Effect of prostaglandins and their analogues on hormone-stimulated glycogenolysis in primary cultures of rat hepatocytes

Hepatocytes were isolated by collagenase perfusion method from adult male rats, cultured and then prelabeled with [14C]glucose. The [14C]glycogen-labeled cells were used in experiments for effect of prostaglandins on hormone-stimulated glycogenolysis. Prostaglandin E1, prostaglandin E2 and 16,16-dimethylprostaglandin E2, but not prostaglandin D2 or prostaglandin F2 alpha, inhibited glycogenolysis stimulated by glucagon, epinephrine, isoproterenol (beta-adrenergic agonist) or epinephrine in the presence of propranolol (beta-antagonist) in primary cultured hepatocytes. The inhibitory effects on day 2 of cultures were approx. twice those on day 1. Dimethylprostaglandin E2 (10(-6)M) caused 60-70% inhibitions of the stimulations by these substances.
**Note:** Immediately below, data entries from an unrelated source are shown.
Definition preprocessImage (br : Browser) (file : File)
    (maxDimension quality : number) : Promise File :=
  if negb (canvasContext br) then Rejected "Canvas context not available"
  else
    match decode br file with
    | None => Rejected "Failed to load image"
    | Some dims =>
        let '(w, h) := newDimensions (width dims) (height dims) maxDimension in
        match toBlob br file w h "image/jpeg" quality with
        | None => Rejected "Image conversion failed"
        | Some blob =>
            Resolved {| file_blob := blob;
                        file_name := file_name file;
                        file_type := "image/jpeg";
                        file_lastModified := now br |}
        end
    end.

Definition getImageDimensions (br : Browser) (file : File) : Promise Dimensions :=
  match decode br file with
  | Some dims => Resolved dims
  | None => Rejected "error"
  end.

(** The messages the upload path hands to [setError]. *)
Inductive Message : Type :=
| PleaseSelectImage                  (** 'Please select an image file' *)
| FileTooLarge (fileSizeMB : number) (** 'File too large (..MB). Maximum size is 10MB. ..' *)
| FileSizeExceeds                    (** 'File size exceeds 10MB limit. ..' *)
| ImageTooSmall (w h : number)       (** 'Image too small (w x h px). Minimum 400x400px ..' *)
| FailedToReadDimensions             (** 'Failed to read image dimensions. ..' *)
| FailedToResize (reason : string)   (** 'Failed to resize image: ..' *)
| ImageIsTooLarge (size : Z)         (** 'Image is too large (..MB). Please use a smaller image.' *)
| FailedToProcess.                   (** 'Failed to process image: ..' *)

(** The error taxonomy the messages fall into. *)
Inductive ErrorKind : Type :=
| InvalidType
| TooLarge
| TooSmall
| DecodeError
| EncodeError
| StillTooLarge.

Definition kind (m : Message) : ErrorKind :=
  match m with
  | PleaseSelectImage => InvalidType
  | FileTooLarge _ | FileSizeExceeds => TooLarge
  | ImageTooSmall _ _ => TooSmall
  | FailedToReadDimensions | FailedToProcess => DecodeError
  | FailedToResize _ => EncodeError
  | ImageIsTooLarge _ => StillTooLarge
  end.

(** [validateImageFile]: [None] is [null] (valid). *)
Definition validateImageFile (file : File) : option Message :=
  if negb (String.prefix "image/" (file_type file)) then Some PleaseSelectImage
  else
    let maxSizeMB := of_Z 10 in
    let fileSizeMB := div (of_Z (file_size file)) (of_Z (1024 * 1024)) in
    if gtb fileSizeMB maxSizeMB then Some (FileTooLarge fileSizeMB)
    else
      let maxSizeBytes := 10 * 1024 * 1024 in
      if file_size file >? maxSizeBytes then Some FileSizeExceeds
      else None.

(** [validateImageDimensions]: a failed decode is caught and reported as
    a message, so the promise always resolves. *)
Definition validateImageDimensions (br : Browser) (file : File) : option Message :=
  match getImageDimensions br file with
  | Resolved dims =>
      let minDimension := of_Z 400 in
      if ltb (width dims) minDimension || ltb (height dims) minDimension
      then Some (ImageTooSmall (width dims) (height dims))
      else None
  | Rejected _ => Some FailedToReadDimensions
  end.

(** The validation steps of [processImageFile], in the order it runs
    them; each stops the upload with [setError]. *)
Definition validate (br : Browser) (file : File) : option Message :=
  match validateImageFile file with
  | Some validationError => Some validationError
  | None => validateImageDimensions br file
  end.

(** The "Preprocess if needed" step of [processImageFile]: the file that
    becomes [processedFile]. *)
Definition resizeIfNeeded (br : Browser) (file : File) (dims : Dimensions)
    : Message + File :=
  if gtb (width dims) (of_Z 1920) || gtb (height dims) (of_Z 1920) then
    match preprocessImage br file (of_Z 1920) (Finite (85 # 100)) with
    | Resolved processed => inr processed
    | Rejected reason => inl (FailedToResize reason)
    end
  else inr file.

(** [processImageFile] up to [setImage(processedFile)]: the message given
    to [setError], or the file that is kept and sent to detection. *)
Definition processImageFile (br : Browser) (file : File) : Message + File :=
  match validate br file with
  | Some err => inl err
  | None =>
      match getImageDimensions br file with
      | Rejected _ => inl FailedToProcess
      | Resolved dims =>
          match resizeIfNeeded br file dims with
          | inl err => inl err
          | inr processedFile =>
              let maxSizeBytes := 10 * 1024 * 1024 in
              if file_size processedFile >? maxSizeBytes
              then inl (ImageIsTooLarge (file_size processedFile))
              else inr processedFile
          end
      end
  end.

End ImageUtils.

(* ===================================================================== *)
(** * The API client (lib/api)                                            *)
(* ===================================================================== *)

Module Api.

(** A value caught by a [catch]: the classes the client tells apart. *)
Inductive Thrown : Type :=
| TypeError (message : string)
| ApiError (message : string) (status : number)
| OtherError (message : string)   (** any other instance of [Error] *)
| NotAnError.                     (** a thrown value that is no [Error] *)

(** How an awaited call ends. *)
Inductive Outcome (A : Type) : Type :=
| Returned (value : A)
| Threw (error : Thrown).
Arguments Returned {A} value.
Arguments Threw {A} error.

(** [hay.includes(needle)]. *)
Definition includes (needle hay : string) : bool :=
  match String.index 0 needle hay with Some _ => true | None => false end.
(** Masked scalar assignment inside one column; cells beyond the mask are
    kept. *)
Fixpoint where_set (mask : list bool) (v : value) (l : list value) {struct l}
  : list value :=
  match l with
  | [] => []
  | x :: l' =>
      match mask with
      | [] => l
      | m :: mask' => (if m then v else x) :: where_set mask' v l'
      end
  end.

(** The column pandas creates when [.loc[mask, c] = v] names a label that
    does not exist yet: [v] on the masked rows, NaN elsewhere. *)
Definition enlarge_col (mask : list bool) (v : value) : list value :=
  map (fun m : bool => if m then v else VFloat PrimFloat.nan) mask.

(** [df.loc[mask, c] = v] for a single label [c]. *)
Definition loc_set_label (df : DataFrame) (mask : list bool) (c : string) (v : value)
  : DataFrame :=
  match lookup c (cols df) with
  | Some l => setitem df c (where_set mask v l)
  | None => setitem df c (enlarge_col mask v)
  end.

(** [df.columns.isin(labels)] *)
Definition columns_isin (df : DataFrame) (labels : list string) : list bool :=
  map (fun c => mem c labels) (columns df).

(** [df.loc[mask, colmask] = v] for a boolean column mask. *)
Fixpoint loc_set_colmask_cols (mask : list bool) (colmask : list bool) (v : value)
  (cs : list (string * list value)) {struct cs} : list (string * list value) :=
  match cs, colmask with
  | (k, l) :: cs', b :: colmask' =>
      (k, if b then where_set mask v l else l)
        :: loc_set_colmask_cols mask colmask' v cs'
  | _, _ => cs
  end.

Definition loc_set_colmask (df : DataFrame) (mask colmask : list bool) (v : value)
  : DataFrame :=
  mkDF (nrows df) (loc_set_colmask_cols mask colmask v (cols df)).

(** [df.drop(labels, axis=1)]: every label must name a column. *)
Definition drop (df : DataFrame) (labels : list string) : res DataFrame :=
  if forallb (fun c => mem c (columns df)) labels
  then Ok (mkDF (nrows df)
             (filter (fun c => negb (mem (fst c) labels)) (cols df)))
  else Raise KeyError.

(** A Python dict built from key/value pairs in order: a later pair with the
    same key replaces the earlier one. *)
Definition dict_get (k : string) (d : list (string * string)) : option string :=
  lookup k (rev d).

(** [df.rename(columns=d)] *)
Definition rename_columns (df : DataFrame) (d : list (string * string)) : DataFrame :=
  mkDF (nrows df)
    (map (fun c => (match dict_get (fst c) d with
                    | Some p => p
                    | None => fst c
                    end, snd c)) (cols df)).

(** [np.repeat(row.reshape(1, -1), n, axis=0)] restricted to one column. *)
Definition broadcast (n : nat) (v : value) : list value := repeat v n.

(** [df.loc[:, labels] = np.repeat(vals.reshape(1, -1), df.shape[0], axis=0)]:
    every label must exist and the block must have one column per label. *)
Fixpoint loc_set_block (df : DataFrame) (lv : list (string * value)) : DataFrame :=
  match lv with
  | [] => df
  | (c, v) :: lv' => loc_set_block (setitem df c (broadcast (nrows df) v)) lv'
  end.

Definition loc_set_all_rows (df : DataFrame) (labels : list string) (vals : list value)
  : res DataFrame :=
  if negb (forallb (fun c => mem c (columns df)) labels) then Raise KeyError
  else if negb (Nat.eqb (length labels) (length vals)) then Raise ValueError
  else Ok (loc_set_block df (combine labels vals)).
Fixpoint repo_get_loop (context : Context) (test_type : string)
    (todo : list string) : M unit :=
  match todo with
  | [] => ret tt
  | repo :: rest =>
      let command := assemble_command E context (" repo get " ++ repo) in
      try_except
        (completed_proc <- subprocess_run E command ;;
         response <- lift (json_loads completed_proc) ;;
         first <- lift (py_index response 0) ;;
         repo_active <- lift (py_item first "active") ;;
         log_results_simple (JStr "ok") (JStr "ok") test_type "repo_get"
           ("repo " ++ repo ++ " status: " ++ py_str E repo_active))
        (fun e =>
           log_explicit_failure test_type "repo_get" ("failed to get repo " ++ repo)) ;;
      repo_get_loop context test_type rest
  end.

Definition repo_get (context : Context) (test_type : string) : M unit :=
  repo_get_loop context test_type repositories.

Definition repo_list (context : Context) (test_type : string) : M unit :=
  let command := assemble_command E context " repo list" in
  try_except
    (completed_proc <- subprocess_run E command ;;
     response <- lift (json_loads completed_proc) ;;
     number_repos <- lift (py_len response) ;;
     log_results_simple (JStr "ok") (JStr "ok") test_type "repo_list"
       (str_nat number_repos ++ " repos found"))
    (fun e => log_explicit_failure test_type "repo_list" "failed to list repos").

Definition repo_unwatch (context : Context) (test_type : string) : M unit :=
  repo <- random_choice repositories ;;
  let command := assemble_command E context (" repo unwatch " ++ repo) in
  try_except
    (completed_proc <- subprocess_run E command ;;
     response <- lift (json_loads completed_proc) ;;
     first <- lift (py_index response 0) ;;
     repo_active <- lift (py_item first "active") ;;
     log_results_simple (JBool false) repo_active test_type "repo_unwatch"
       ("repo " ++ repo ++ " unwatched"))
    (fun e => log_explicit_failure test_type "repo_unwatch" "failed to unwatch repo").

Definition repo_watch (context : Context) (test_type : string) : M unit :=
  repo <- random_choice repositories ;;
  let command := assemble_command E context (" repo watch " ++ repo) in
  try_except
    (completed_proc <- subprocess_run E command ;;
     response <- lift (json_loads completed_proc) ;;
     first <- lift (py_index response 0) ;;
     repo_active <- lift (py_item first "active") ;;
     log_results_simple (JBool true) repo_active test_type "repo_watch"
       ("repo " ++ repo ++ " watched"))
    (fun e => log_explicit_failure test_type "repo_watch" "failed to watch repo").

(** *** System commands *)

(** The body of [for service in response.get("service_states")]: the
    subscripts the log line takes. *)
Definition system_status_service (service : json) : result unit :=
  rbind (py_item service "service_detail") (fun detail =>
  rbind (match detail with
         | JStr _ => py_item service "service_detail"
         | _ => rbind (py_item service "service_detail")
                  (fun d => py_item d "up")
         end) (fun _ =>
  rbind (py_item service "servicename") (fun _ => Ok tt))).

Definition system_status (context : Context) (test_type : string) : M unit :=
  let command := assemble_command E context " system status" in
  try_except
    (completed_proc <- subprocess_run E command ;;
     response <- lift (json_loads completed_proc) ;;
     services <- lift (rbind (py_get response "service_states") py_iter) ;;
     for_each services (fun service => lift (system_status_service service)) ;;
     number_services <- lift (rbind (py_get response "service_states") py_len) ;;
     log_results_simple (JStr "ok") (JStr "ok") test_type "system_status"
       (str_nat number_services ++ " services found"))
    (fun e =>
       log_explicit_failure test_type "system_status" "failed to get system status").

Definition system_errorcodes (context : Context) (test_type : string) : M unit :=
  let command := assemble_command E context " system errorcodes" in
  try_except
    (completed_proc <- subprocess_run E command ;;
     response <- lift (json_loads completed_proc) ;;
     codes <- lift (py_iter response) ;;
     for_each codes (fun code => _ <- lift (py_item code "name") ;; ret tt) ;;
     number_errorcodes <- lift (py_len response) ;;
     log_results_simple (JStr "ok") (JStr "ok") test_type "system_errorcodes"
       (str_nat number_errorcodes ++ " error codes found"))
    (fun e =>
       log_explicit_failure test_type "system_errorcodes"
         "failed to get system error codes").

(** [system_del] is [pass]. *)
Definition system (context : Context) : M unit :=
  system_status context "positive" ;;
  system_errorcodes context "positive".

Definition system_feeds_config (context : Context) : M unit :=
  system_feeds_config_toggle E context "positive" false ;;
  system_feeds_config_toggle E context "positive" true ;;
  system_feeds_config_toggle E context "positive" false ;;
  system_feeds_config_toggle E context "positive" true ;;
  system_feeds_config_toggle E context "positive" false.

Definition system_feeds (context : Context) : M unit :=
  _ <- system_feeds_list E context "positive" false true ;;
  system_feeds_config context ;;
  system_feeds_delete E context "positive".

(** *** Registry commands *)

Definition registry_get (context : Context) (test_type : string) : M unit :=
  reg <- random_choice registries ;;
  let command := assemble_command E context (" registry get " ++ reg) in
  try_except
    (completed_proc <- subprocess_run E command ;;
     response <- lift (json_loads completed_proc) ;;
     first <- lift (py_index response 0) ;;
     reg_name <- lift (py_item first "registry_name") ;;
     _ <- lift (rbind (py_index response 0) (fun r => py_item r "registry_type")) ;;
     _ <- lift (rbind (py_index response 0) (fun r => py_item r "registry_user")) ;;
     log_results_simple (JStr "ok") (JStr "ok") "positive" "registry_get"
       ("got registry " ++ py_str E reg_name))
    (fun e =>
       log_explicit_failure test_type "registry_get" ("failed to get registry " ++ reg)).

Definition registry_list (context : Context) (test_type : string) : M unit :=
  let command := assemble_command E context " registry list" in
  try_except
    (completed_proc <- subprocess_run E command ;;
     response <- lift (json_loads completed_proc) ;;
     num_reg <- lift (py_len response) ;;
     regs <- lift (py_iter response) ;;
     for_each regs (fun reg =>
       _ <- lift (py_item reg "registry") ;;
       _ <- lift (py_item reg "registry_type") ;;
       _ <- lift (py_item reg "registry_user") ;;
       ret tt) ;;
     log_results_simple (JStr "ok") (JStr "ok") "positive" "registry_list"
       ("Found " ++ str_nat num_reg ++ " registries"))
    (fun e =>
       log_explicit_failure test_type "registry_list" "failed to list registries").

End Catalog.

(** ** What a computation does besides giving its result *)

(** The bucket the classifier files in. *)
Definition classify (desired_state state : json) (test_type : string) : bucket :=
  if py_eq state desired_state then
    if test_type =? "positive" then PositivePass else NegativeFail
  else
    if test_type =? "positive" then PositiveFail else NegativePass.

(** A computation that comes back without an exception in every world. *)
Definition always_returns {A : Type} (m : M A) : Prop :=
  forall w, exists a w', m w = (Ok a, w').

(** A step that only computes: the world is as before, and an exception it
    raises is one that [except Exception] stops. *)
Definition only_computes {A : Type} (m : M A) : Prop :=
  forall w, snd (m w) = w /\ forall e, fst (m w) = Raise e -> is_Exception e = true.

(** What follows a command inside a [try]: decoding, comparing and in the
    end filing.  On return exactly one record was filed, in a bucket that
    [allowed] admits, and nothing else changed; on an exception nothing
    changed at all, and the exception is one that [except Exception] stops. *)
Definition files_into {A : Type} (allowed : bucket -> Prop) (m : M A) : Prop :=
  forall w, match m w with
            | (Ok _, w') => exists b r, allowed b /\ w' = filed b r w
            | (Raise e, w') => w' = w /\ is_Exception e = true
            end.

(** A scenario that, in every world and whatever the tool answers, returns
    having run the one command [command] and filed one record, in a bucket
    that [allowed] admits. *)
Definition one_command_one_record (allowed : bucket -> Prop) (command : string)
    (m : M unit) : Prop :=
  forall w, exists b r, allowed b /\ m w = (Ok tt, filed b r (called command w)).

Definition any_bucket : bucket -> Prop := fun _ => True.

(** The buckets of a scenario that compares ["ok"] with ["ok"]: the fail
    bucket of the declared polarity, or a positive pass when the declared
    polarity is positive. *)
Definition pass_or_declared_fail (test_type : string) : bucket -> Prop :=
  fun b => b = fail_bucket test_type
           \/ (test_type = "positive" /\ b = PositivePass).

(** Records are only ever added at the end of a bucket. *)
Definition appends_only {A : Type} (m : M A) : Prop :=
  forall w b, exists more,
    bucket_of b (ledger (snd (m w))) = (bucket_of b (ledger w) ++ more)%list.

(** A scenario that returns in every world, one command run and one record
    filed for each element of [commands], in that order, and no random draw
    made. *)
Definition one_record_per_command (commands : list string) (m : M unit) : Prop :=
  forall w, exists w',
    m w = (Ok tt, w')
    /\ calls w' = (calls w ++ commands)%list
    /\ total (ledger w') = (total (ledger w) + length commands)%nat
    /\ entropy w' = entropy w.

(** The commands of [image_get], one for each configured image. *)
Definition image_get_commands (E : Env) (context : Context) : list string :=
  map (fun image => assemble_command E context (" image get " ++ image))
      (test_images E).

(** The loop variable [group] after [for group in feed["groups"]], by the
    groups the listing shows, with a [break] on the first group whose
    [enabled] flag satisfies [stop]. *)
Fixpoint groups_after (stop : bool -> bool) (groups : list Group)
    (group : option Group) : option Group :=
  match groups with
  | [] => group
  | g :: rest =>
      if stop (group_enabled g) then Some g else groups_after stop rest (Some g)
  end.

(** The loop variables [feed] and [group] after the two nested loops. *)
Fixpoint feeds_after (stop : bool -> bool) (feeds : list Feed)
    (feed : option Feed) (group : option Group) : option Feed * option Group :=
  match feeds with
  | [] => (feed, group)
  | f :: rest => feeds_after stop rest (Some f) (groups_after stop (feed_groups f) group)
  end.
(** *** Counting the calls of a request *)

Lemma quiet_not_mode_set e : is_quiet e = true -> is_mode_set_request e = false.
Proof. destruct e; simpl; intros H; try reflexivity; discriminate H. Qed.

Lemma quiet_not_setMode e : is_quiet e = true -> is_setMode_call e = false.
Proof. destruct e; simpl; intros H; try reflexivity; discriminate H. Qed.

Lemma checkSuitabilityInputMode_no_list_request b input_mode output_mode ok ev :
  checkSuitabilityInputMode b input_mode output_mode = (ok, ev) ->
  count_events is_list_request ev = 0%nat.
Proof.
  unfold checkSuitabilityInputMode. intros H.
  repeat (break_match; inv_pair; try discriminate); reflexivity.
Qed.

(** The listing asks the platform once when the list is empty and not at all
    when it is cached; what it caches is the platform's answer. *)
Lemma listPlatformAvailableControlModes_asks platform b ok b' ev :
  listPlatformAvailableControlModes platform b = (ok, b', ev) ->
  count_events is_list_request ev =
    match platform_available_modes_in_ b with
    | [] => 1%nat
    | _ :: _ => 0%nat
    end /\
  platform_available_modes_in_ b' =
    match platform_available_modes_in_ b with
    | [] => if fst (list_control_modes platform)
            then snd (list_control_modes platform) else []
    | _ :: _ => platform_available_modes_in_ b
    end.
Proof.
  unfold listPlatformAvailableControlModes. intros H.
  destruct (platform_available_modes_in_ b) as [|m rest] eqn:Hmodes.
  - destruct (list_control_modes platform) as [out control_modes]. simpl.
    destruct out; simpl in H.
    + destruct control_modes as [|c cs]; inv_pair; simpl.
      * split; [reflexivity|exact Hmodes].
      * split; [|reflexivity].
        unfold count_events. simpl. f_equal.
        induction cs as [|x xs IH]; simpl; [reflexivity|exact IH].
    + inv_pair. split; [reflexivity|exact Hmodes].
  - inv_pair. split; [reflexivity|exact Hmodes].
Qed.
(** [Handle]: the returned [error] ([None] is [nil]) and the world after. *)
Definition Handle `{GoLib} (h : GCPHandler) (r : Record_) (s : World) : option error * World :=
  let entry := buildEntry h r s in
  match Marshal entry with
  | Err err => (Some err, s)
  | Ok b =>
      let b := (b +:+ newline) in
      let err := writer_Write (w h) (written s) b in
      (err, mkWorld (heap s) (globalExtraFields s) (written s ++ [(w h, b)]))
  end.

(** [WithAttrs]. *)
Definition WithAttrs (h : GCPHandler) (attrs' : slice) (s : World) : GCPHandler * World :=
  let '(newAttrs, σ) := make (s_len (attrs h) + s_len attrs') (heap s) in
  let σ := copy newAttrs (attrs h) σ in
  let σ := copy (slice_from newAttrs (s_len (attrs h))) attrs' σ in
  (mkHandler (w h) (level h) newAttrs (group h),
   mkWorld σ (globalExtraFields s) (written s)).

(** [WithGroup]. *)
Definition WithGroup (h : GCPHandler) (name : string) : GCPHandler :=
  mkHandler (w h) (level h) (attrs h) name.

End Handler.

Export Handler.

(** ** logger.go: the process-wide extra fields *)

Module Logger.

(** [MergeGlobalExtraFields]: [order] is the order in which [range] visits
    the entries of [extraFields], which Go leaves unspecified. *)
Definition MergeGlobalExtraFields_in (order : list (string * any)) (s : World) : World :=
  mkWorld (heap s)
          (foldl (λ g kv, <[kv.1 := kv.2]> g) (globalExtraFields s) order)
          (written s).

Definition MergeGlobalExtraFields (extraFields : gmap string any) (s : World) : World :=
  MergeGlobalExtraFields_in (map_to_list extraFields) s.

End Logger.

Export Logger.

(** ** A concrete standard library, for running the model *)

Module Sample.

Definition dq : string := String "034"%char EmptyString.

Definition quote (s : string) : string := dq +:+ s +:+ dq.

(** Program counters 1 and 2 lie in the package, 7 in an application. *)
Definition frames (pc : N) : Frame :=
  if (pc =? 1)%N then mkFrame 1 "github.com/twopow/glog.log" "logger.go" 150
  else if (pc =? 2)%N then mkFrame 2 "github.com/twopow/glog.Info" "logger.go" 94
  else if (pc =? 7)%N then mkFrame 7 "main.main" "main.go" 12
  else mkFrame pc EmptyString EmptyString 0.

Definition encode_any (x : any) : result string :=
  match x with
  | go_bool true => Ok "true"
  | go_bool false => Ok "false"
  | go_int64 n => Ok (pretty n)
  | go_uint64 n => Ok (pretty n)
  | go_string s => Ok (quote s)
  | _ => Err (mkError "json: unsupported type")
  end.

(** Writer 0 accepts every line, any other writer rejects every line. *)
Definition lib : GoLib := {|
  frame_of_pc := frames;
  format_RFC3339Nano := λ _, "2026-01-02T03:04:05.000000006Z";
  json_string := quote;
  json_int := pretty;
  json_any := encode_any;
  writer_Write := λ w _ _, if Nat.eqb w 0 then None else Some (mkError "closed")
|}.


End Sample.

(** ** Notions the properties are stated with *)

Section Notions.
Context `{GoLib}.
(** [handleDependencies] adds exactly the given paths to the set. *)
Lemma handleDependencies_adds (ps : list string) (w : World) :
  handleDependencies ps w
  = (Next tt, mkWorld (files w) (current_path w) (stderr w) (outputhandler w)
                      (list_to_set ps ∪ dependencies w) (journal w)).
Proof.
  revert w. induction ps as [| p r IH]; intros [fs cwd err h dp j].
  - cbn. now rewrite (left_id_L ∅ (∪)).
  - cbn [handleDependencies]. exec. rewrite IH.
    cbn [files current_path stderr outputhandler dependencies journal list_to_set].
    now rewrite (assoc_L (∪)), (comm_L (∪) (list_to_set r) {[p]}).
Qed.

(** Rewrite the list recursions with their exact effect. *)
Ltac exact_effects :=
  match goal with
  | |- context [handleDependencies ?ps ?w] =>
      rewrite (handleDependencies_adds ps w);
      cbn [files current_path stderr outputhandler dependencies journal]
  | |- context [PRINT_all ?m ?w] =>
      erewrite (PRINT_all_to_stream m w);
      [ cbn [files current_path stderr outputhandler dependencies journal]
      | reflexivity
      | cbn [files]; rewrite ?lookup_insert_eq; reflexivity ]
  end.
(** ** Finding a new partner from within a room *)

(** X14.  A client that asks for a new partner with [/find] while it is
    paired leaves its peer without a word: in a reachable state where [B] is
    the peer of [A], after [/find] by [A] the queue of [B] is exactly what it
    was (no [peer-left] event), while [B] has lost its peer index entry and
    is still indexed to the same room. *)
Theorem find_partner_leaves_peer_silently (s : State) (A B u : string) :
  reachable s → peer_of s !! A = Some B →
  let s' := (find_partner (Some A) u s).1 in
  message_queues s' !! B = message_queues s !! B ∧
  peer_of s' !! B = None ∧
  room_of s' !! B = room_of s !! B.
Proof.
  intros HI%reachable_Inv HAB. cbn zeta.
  destruct (Inv_peers_room _ _ _ HI HAB)
    as (HA & HB & Hne & rid & Hrid & HrA & HrB & _).
  rewrite find_partner_Some by done.
  remember (leave_if_in_room A s) as L eqn:HL.
  assert (L = _leave_current_room A false s) as El.
  { subst L. unfold leave_if_in_room. rewrite decide_True; [done|].
    by rewrite HrA. }
  assert (Inv L) as HIL by (rewrite El; by apply Inv_leave).
  assert (message_queues L = message_queues s) as HqL.
  { rewrite El, (leave_in_room _ _ _ rid) by done. simpl.
    unfold queues_after_leave. by rewrite HAB. }
  assert (peer_of L !! B = None) as HpL.
  { rewrite El, (leave_in_room _ _ _ rid) by done. simpl.
    unfold peer_after_leave. rewrite HAB, truthy_ne by done.
    apply lookup_delete_eq. }
  assert (room_of L !! B = Some rid) as HrL.
  { rewrite El, leave_room_of. by rewrite lookup_delete_ne. }
  rewrite HrB.
  destruct (find_partner_body_cases A u s)
    as [(W & Hw & HW1 & HW2 & ->) | [_ ->]]; rewrite <- ?HL in *; cbn [fst].
  - destruct (Inv_waiting _ HIL _ Hw) as [_ HrW].
    assert (W ≠ B) as HWB by (intros ->; congruence).
    destruct (pair_up_fields W A u L) as (_ & _ & -> & ->).
    split_and!.
    + unfold pair_up. cbn zeta. rewrite !_enqueue_lookup_ne by done.
      simpl. by rewrite HqL.
    + by rewrite !lookup_insert_ne.
    + by rewrite !lookup_insert_ne.
  - destruct (become_waiting_fields A L) as (_ & _ & -> & ->).
    split_and!; try done.
    unfold become_waiting. cbn zeta. rewrite _enqueue_lookup_ne by done.
    simpl. by rewrite HqL.
Qed.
In the case of the stimulation by glucagon, the inhibition further increased by 80-100% on day 3 of culture. Prostaglandin E1 and prostaglandin E2 caused less inhibition than dimethylprostaglandin E2 of all these stimulations. Dinorprostaglandin E1 (9 alpha,13-dihydroxy-7-ketodinorprost-11-enoic acid), which is a hepatocyte-metabolite of prostaglandin E1 and prostaglandin E2, and arachidonic acid did not have any inhibitory effects. These data indicate that the E series of prostaglandins may function as the regulation of hepatic glycogenolysis stimulated by epinephrine and glucagon, and that their rapid degradation system may contribute to the modulation of the action in liver.